* **YOUR OBJECTIVE**:
What lines in the records include the string "gmap"? Return each one.

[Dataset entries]
┌──

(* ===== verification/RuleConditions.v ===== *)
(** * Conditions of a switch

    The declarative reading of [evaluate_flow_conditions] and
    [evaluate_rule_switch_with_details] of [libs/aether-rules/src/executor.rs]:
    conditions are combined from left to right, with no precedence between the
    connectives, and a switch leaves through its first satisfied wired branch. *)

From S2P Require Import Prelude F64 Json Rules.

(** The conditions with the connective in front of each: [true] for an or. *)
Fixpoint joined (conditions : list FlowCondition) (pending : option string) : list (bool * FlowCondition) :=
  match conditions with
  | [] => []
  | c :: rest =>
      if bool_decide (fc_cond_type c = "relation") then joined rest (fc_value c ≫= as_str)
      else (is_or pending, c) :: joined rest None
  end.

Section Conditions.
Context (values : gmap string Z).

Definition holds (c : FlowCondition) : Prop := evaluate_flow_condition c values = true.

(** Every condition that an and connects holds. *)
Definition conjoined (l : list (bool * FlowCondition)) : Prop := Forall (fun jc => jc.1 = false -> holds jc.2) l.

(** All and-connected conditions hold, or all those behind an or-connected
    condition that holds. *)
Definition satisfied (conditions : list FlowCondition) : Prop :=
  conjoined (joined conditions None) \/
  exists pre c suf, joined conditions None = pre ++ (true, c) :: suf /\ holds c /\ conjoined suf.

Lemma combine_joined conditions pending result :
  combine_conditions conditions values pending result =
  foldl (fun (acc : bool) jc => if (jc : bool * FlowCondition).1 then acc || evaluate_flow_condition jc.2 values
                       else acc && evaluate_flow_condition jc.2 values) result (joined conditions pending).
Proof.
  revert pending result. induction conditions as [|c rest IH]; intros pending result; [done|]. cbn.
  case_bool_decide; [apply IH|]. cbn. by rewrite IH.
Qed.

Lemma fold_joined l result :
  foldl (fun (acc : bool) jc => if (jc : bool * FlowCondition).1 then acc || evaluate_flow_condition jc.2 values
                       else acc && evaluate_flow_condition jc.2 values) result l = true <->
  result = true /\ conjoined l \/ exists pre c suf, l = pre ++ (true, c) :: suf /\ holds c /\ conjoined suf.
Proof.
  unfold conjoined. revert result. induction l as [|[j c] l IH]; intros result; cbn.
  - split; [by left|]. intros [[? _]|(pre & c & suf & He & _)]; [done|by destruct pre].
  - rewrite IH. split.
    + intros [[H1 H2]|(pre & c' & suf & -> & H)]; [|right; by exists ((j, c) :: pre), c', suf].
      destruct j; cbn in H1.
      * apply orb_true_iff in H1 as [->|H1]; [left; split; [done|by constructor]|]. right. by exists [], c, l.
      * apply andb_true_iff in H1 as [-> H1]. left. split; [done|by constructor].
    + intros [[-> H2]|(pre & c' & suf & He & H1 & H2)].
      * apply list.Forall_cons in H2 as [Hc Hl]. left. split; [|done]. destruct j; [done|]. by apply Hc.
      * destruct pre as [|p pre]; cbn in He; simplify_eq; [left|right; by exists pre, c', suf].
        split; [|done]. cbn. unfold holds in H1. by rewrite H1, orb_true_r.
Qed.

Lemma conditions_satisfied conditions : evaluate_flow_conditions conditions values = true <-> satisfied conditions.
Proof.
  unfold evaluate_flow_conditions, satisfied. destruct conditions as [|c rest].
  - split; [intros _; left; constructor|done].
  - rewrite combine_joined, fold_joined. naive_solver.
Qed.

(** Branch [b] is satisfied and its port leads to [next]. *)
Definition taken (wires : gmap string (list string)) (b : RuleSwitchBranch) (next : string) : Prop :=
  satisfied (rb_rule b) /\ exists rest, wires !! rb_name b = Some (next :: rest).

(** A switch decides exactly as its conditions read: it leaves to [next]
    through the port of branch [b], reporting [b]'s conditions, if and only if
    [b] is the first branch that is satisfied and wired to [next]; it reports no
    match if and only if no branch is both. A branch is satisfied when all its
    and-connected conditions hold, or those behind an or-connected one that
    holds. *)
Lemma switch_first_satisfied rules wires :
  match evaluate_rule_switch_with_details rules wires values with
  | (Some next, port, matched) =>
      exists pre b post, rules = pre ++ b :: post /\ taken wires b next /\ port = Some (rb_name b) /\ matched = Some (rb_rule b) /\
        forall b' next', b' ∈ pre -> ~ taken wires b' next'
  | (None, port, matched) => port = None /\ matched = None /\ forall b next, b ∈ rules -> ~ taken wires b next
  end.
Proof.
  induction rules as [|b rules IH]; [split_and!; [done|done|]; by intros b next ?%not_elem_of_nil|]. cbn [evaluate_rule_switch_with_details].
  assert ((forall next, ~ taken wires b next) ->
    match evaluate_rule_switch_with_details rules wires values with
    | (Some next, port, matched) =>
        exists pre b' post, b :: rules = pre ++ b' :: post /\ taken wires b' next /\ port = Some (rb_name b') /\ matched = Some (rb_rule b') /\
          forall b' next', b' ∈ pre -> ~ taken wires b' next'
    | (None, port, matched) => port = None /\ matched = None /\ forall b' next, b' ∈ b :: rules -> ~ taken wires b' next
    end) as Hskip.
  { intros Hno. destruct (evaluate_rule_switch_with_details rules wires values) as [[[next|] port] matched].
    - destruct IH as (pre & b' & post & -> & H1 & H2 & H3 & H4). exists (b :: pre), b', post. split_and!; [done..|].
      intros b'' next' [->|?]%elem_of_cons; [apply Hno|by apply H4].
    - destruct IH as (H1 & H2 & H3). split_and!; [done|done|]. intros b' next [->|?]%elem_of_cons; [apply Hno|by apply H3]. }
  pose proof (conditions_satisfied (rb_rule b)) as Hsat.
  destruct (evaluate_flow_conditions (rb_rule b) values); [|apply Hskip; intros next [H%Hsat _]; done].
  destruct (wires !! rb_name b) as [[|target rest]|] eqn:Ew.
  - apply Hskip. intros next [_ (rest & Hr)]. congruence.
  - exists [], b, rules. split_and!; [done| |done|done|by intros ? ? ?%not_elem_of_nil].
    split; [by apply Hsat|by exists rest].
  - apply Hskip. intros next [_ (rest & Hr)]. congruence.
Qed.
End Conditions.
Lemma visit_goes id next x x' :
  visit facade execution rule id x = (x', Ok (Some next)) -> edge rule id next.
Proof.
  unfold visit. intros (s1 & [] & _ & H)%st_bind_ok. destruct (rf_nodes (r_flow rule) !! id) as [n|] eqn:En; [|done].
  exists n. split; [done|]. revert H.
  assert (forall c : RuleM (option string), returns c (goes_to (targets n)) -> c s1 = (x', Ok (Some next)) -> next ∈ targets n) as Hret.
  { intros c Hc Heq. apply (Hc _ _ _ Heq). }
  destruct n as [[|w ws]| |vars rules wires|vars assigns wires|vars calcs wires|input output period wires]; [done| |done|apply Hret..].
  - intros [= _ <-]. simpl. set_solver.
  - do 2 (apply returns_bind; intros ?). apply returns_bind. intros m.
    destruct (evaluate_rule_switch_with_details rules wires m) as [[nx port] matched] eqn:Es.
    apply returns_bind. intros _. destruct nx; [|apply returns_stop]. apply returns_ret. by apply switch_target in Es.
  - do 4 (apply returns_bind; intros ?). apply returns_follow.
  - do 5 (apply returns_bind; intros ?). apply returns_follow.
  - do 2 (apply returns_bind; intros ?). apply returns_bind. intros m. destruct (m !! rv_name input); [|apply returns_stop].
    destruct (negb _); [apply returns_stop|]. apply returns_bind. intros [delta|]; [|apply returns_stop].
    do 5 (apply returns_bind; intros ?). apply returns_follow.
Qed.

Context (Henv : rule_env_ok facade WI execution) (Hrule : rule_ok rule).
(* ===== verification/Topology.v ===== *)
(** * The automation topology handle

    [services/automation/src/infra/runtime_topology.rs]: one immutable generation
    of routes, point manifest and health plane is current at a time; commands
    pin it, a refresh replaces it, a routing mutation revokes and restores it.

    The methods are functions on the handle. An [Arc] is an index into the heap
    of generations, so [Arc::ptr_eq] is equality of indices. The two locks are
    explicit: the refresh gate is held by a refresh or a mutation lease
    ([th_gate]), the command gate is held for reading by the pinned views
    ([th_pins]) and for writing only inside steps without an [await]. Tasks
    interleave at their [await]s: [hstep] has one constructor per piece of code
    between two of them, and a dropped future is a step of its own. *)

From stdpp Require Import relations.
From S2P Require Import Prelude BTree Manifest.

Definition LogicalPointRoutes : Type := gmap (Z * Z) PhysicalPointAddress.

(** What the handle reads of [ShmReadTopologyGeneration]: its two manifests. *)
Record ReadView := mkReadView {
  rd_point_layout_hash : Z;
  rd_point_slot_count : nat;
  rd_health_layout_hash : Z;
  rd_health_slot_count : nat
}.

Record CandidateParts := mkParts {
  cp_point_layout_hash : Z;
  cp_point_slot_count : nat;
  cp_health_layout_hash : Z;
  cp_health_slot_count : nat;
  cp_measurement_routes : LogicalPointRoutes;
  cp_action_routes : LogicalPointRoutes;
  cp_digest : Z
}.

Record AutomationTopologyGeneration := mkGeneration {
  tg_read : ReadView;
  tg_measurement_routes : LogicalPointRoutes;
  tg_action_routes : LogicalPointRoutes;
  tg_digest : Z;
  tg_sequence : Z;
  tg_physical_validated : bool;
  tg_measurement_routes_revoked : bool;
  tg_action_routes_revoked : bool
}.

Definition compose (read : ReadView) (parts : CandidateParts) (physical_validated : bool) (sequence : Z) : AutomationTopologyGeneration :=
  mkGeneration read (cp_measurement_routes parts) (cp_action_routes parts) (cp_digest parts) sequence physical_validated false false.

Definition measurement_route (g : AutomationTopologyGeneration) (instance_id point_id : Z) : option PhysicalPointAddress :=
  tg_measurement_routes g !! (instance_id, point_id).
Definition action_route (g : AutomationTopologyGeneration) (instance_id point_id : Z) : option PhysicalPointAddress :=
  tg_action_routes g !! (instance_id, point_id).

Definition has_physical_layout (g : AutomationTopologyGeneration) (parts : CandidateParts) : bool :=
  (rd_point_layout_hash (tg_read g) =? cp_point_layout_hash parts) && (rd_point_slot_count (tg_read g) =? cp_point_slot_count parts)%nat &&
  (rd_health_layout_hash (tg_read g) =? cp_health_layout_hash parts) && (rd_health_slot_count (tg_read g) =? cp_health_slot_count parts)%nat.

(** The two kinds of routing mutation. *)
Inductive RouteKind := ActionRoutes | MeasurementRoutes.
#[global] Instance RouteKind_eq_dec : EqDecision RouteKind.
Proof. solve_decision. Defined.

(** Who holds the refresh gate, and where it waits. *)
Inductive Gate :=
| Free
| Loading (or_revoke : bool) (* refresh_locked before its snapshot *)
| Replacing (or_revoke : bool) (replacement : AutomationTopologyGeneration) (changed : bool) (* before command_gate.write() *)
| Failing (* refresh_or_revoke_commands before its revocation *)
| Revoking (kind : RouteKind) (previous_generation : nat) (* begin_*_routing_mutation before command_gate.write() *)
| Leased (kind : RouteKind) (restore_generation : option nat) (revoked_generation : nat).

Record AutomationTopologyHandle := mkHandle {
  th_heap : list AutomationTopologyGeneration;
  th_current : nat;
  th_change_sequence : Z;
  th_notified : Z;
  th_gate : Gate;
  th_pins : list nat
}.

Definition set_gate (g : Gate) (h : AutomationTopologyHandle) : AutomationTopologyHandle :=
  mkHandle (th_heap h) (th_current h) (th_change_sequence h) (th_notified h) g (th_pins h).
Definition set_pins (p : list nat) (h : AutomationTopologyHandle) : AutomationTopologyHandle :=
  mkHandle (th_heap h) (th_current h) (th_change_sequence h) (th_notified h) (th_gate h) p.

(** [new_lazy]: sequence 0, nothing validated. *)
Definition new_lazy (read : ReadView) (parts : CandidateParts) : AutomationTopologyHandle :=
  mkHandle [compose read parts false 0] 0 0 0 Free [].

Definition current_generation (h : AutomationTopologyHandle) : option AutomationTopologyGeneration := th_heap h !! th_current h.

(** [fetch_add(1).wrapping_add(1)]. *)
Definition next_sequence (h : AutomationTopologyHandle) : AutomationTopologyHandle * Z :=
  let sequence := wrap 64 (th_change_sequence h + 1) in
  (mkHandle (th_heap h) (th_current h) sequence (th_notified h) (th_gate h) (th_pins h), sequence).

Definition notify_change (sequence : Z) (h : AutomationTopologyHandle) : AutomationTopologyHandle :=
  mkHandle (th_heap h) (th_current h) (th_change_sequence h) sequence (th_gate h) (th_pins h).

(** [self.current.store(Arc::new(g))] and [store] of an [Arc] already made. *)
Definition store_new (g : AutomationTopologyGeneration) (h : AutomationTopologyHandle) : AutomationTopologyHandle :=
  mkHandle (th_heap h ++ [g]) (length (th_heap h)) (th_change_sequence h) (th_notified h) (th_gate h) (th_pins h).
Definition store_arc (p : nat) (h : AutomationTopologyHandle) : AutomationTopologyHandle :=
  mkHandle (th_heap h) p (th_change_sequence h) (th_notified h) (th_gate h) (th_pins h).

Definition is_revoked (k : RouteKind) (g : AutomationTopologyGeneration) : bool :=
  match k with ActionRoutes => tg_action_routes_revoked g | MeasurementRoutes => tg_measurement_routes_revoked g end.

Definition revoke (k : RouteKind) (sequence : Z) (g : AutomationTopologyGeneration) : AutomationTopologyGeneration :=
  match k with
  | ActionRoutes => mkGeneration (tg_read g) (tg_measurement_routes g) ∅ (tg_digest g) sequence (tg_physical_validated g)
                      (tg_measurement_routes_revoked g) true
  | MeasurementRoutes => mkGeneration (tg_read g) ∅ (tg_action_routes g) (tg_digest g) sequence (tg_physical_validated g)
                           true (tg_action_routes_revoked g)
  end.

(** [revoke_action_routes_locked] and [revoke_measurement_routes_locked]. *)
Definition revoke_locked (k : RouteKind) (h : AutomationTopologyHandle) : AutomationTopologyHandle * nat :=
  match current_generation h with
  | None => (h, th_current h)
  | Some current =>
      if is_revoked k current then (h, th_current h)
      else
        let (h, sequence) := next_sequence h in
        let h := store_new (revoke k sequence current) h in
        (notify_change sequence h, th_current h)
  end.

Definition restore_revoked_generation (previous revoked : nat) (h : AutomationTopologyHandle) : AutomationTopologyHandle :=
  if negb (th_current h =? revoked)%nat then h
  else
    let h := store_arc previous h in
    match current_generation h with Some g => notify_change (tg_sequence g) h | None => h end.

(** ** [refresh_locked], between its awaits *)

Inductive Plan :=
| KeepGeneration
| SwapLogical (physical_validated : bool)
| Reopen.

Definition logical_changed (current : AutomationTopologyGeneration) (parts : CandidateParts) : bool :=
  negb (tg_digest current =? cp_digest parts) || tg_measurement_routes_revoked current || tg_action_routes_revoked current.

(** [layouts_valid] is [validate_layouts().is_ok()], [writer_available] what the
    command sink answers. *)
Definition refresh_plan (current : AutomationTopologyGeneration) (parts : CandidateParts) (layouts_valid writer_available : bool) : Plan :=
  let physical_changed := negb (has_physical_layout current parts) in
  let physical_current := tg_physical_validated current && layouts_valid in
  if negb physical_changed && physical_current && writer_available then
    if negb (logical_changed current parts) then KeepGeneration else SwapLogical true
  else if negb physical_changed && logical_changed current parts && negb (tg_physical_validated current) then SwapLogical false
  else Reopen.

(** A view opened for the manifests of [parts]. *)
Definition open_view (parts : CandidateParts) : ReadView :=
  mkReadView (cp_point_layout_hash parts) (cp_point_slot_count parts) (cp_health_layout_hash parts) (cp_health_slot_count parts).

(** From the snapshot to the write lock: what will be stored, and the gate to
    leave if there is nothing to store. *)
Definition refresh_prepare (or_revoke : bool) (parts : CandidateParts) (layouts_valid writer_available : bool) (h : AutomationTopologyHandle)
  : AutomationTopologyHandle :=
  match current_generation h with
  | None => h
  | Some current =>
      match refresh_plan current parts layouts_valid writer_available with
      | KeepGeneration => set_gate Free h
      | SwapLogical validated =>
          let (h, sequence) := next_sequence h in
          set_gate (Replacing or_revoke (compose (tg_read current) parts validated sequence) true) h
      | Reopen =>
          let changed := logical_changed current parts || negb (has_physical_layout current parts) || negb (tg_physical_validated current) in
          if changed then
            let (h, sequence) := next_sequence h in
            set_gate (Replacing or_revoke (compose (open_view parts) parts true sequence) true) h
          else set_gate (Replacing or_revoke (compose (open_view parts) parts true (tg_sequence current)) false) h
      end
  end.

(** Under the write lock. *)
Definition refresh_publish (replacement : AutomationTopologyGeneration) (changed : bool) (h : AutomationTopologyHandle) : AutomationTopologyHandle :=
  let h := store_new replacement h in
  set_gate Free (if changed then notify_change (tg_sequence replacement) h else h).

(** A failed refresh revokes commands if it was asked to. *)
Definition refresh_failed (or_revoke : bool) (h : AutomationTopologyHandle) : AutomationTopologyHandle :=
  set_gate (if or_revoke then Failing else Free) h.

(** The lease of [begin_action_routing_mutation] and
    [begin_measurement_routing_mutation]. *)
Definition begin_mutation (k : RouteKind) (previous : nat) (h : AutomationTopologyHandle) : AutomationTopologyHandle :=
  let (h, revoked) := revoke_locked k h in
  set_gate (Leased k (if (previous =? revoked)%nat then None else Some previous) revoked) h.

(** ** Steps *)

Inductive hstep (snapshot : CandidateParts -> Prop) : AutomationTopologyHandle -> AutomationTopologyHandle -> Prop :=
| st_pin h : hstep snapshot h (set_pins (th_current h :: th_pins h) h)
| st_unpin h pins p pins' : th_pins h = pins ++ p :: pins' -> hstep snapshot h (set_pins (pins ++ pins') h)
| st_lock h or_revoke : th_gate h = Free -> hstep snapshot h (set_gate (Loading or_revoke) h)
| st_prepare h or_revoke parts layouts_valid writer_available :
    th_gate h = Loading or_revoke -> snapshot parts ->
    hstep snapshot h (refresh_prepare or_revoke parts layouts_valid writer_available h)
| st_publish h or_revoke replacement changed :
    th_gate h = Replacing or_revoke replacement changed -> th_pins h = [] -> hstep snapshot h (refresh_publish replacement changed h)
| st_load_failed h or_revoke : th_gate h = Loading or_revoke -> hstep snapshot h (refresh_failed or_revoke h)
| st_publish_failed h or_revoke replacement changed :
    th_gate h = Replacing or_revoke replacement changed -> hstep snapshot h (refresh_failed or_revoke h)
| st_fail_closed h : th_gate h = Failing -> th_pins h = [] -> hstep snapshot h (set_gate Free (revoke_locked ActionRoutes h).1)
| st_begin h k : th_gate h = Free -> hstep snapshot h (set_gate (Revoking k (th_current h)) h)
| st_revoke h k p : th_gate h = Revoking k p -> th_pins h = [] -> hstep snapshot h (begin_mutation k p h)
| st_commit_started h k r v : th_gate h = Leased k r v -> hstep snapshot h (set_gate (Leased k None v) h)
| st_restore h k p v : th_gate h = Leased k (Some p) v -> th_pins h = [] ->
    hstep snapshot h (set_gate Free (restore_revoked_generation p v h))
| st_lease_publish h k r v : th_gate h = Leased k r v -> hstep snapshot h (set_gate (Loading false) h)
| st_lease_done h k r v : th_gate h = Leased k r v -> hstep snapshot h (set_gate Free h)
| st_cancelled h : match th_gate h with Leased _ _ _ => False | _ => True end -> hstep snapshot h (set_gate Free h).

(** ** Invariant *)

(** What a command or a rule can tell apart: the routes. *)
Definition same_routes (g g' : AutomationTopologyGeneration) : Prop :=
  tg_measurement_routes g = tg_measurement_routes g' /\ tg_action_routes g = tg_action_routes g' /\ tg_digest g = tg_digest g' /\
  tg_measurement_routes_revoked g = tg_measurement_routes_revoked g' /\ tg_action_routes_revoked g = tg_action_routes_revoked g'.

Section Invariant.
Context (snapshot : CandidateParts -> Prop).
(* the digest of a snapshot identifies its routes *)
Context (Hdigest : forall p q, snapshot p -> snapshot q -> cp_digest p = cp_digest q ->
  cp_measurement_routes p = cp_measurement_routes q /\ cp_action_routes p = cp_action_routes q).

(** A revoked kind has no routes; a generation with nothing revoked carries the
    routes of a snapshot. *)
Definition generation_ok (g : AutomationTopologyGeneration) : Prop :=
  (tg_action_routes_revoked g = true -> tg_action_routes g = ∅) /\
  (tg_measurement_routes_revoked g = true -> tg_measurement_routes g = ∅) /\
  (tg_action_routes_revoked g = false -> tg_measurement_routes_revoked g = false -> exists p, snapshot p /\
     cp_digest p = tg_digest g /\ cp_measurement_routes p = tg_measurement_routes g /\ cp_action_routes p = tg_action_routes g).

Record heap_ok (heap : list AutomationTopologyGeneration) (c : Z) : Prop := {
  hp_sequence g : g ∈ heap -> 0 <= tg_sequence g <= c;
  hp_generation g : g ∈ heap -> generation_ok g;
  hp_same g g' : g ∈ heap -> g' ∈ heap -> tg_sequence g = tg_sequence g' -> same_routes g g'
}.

└──

* **EXERCISE RESULT**:
Context (values : gmap string Z).
Definition taken (wires : gmap string (list string)) (b : RuleSwitchBranch) (next : string) : Prop :=
Definition LogicalPointRoutes : Type := gmap (Z * Z) PhysicalPointAddress.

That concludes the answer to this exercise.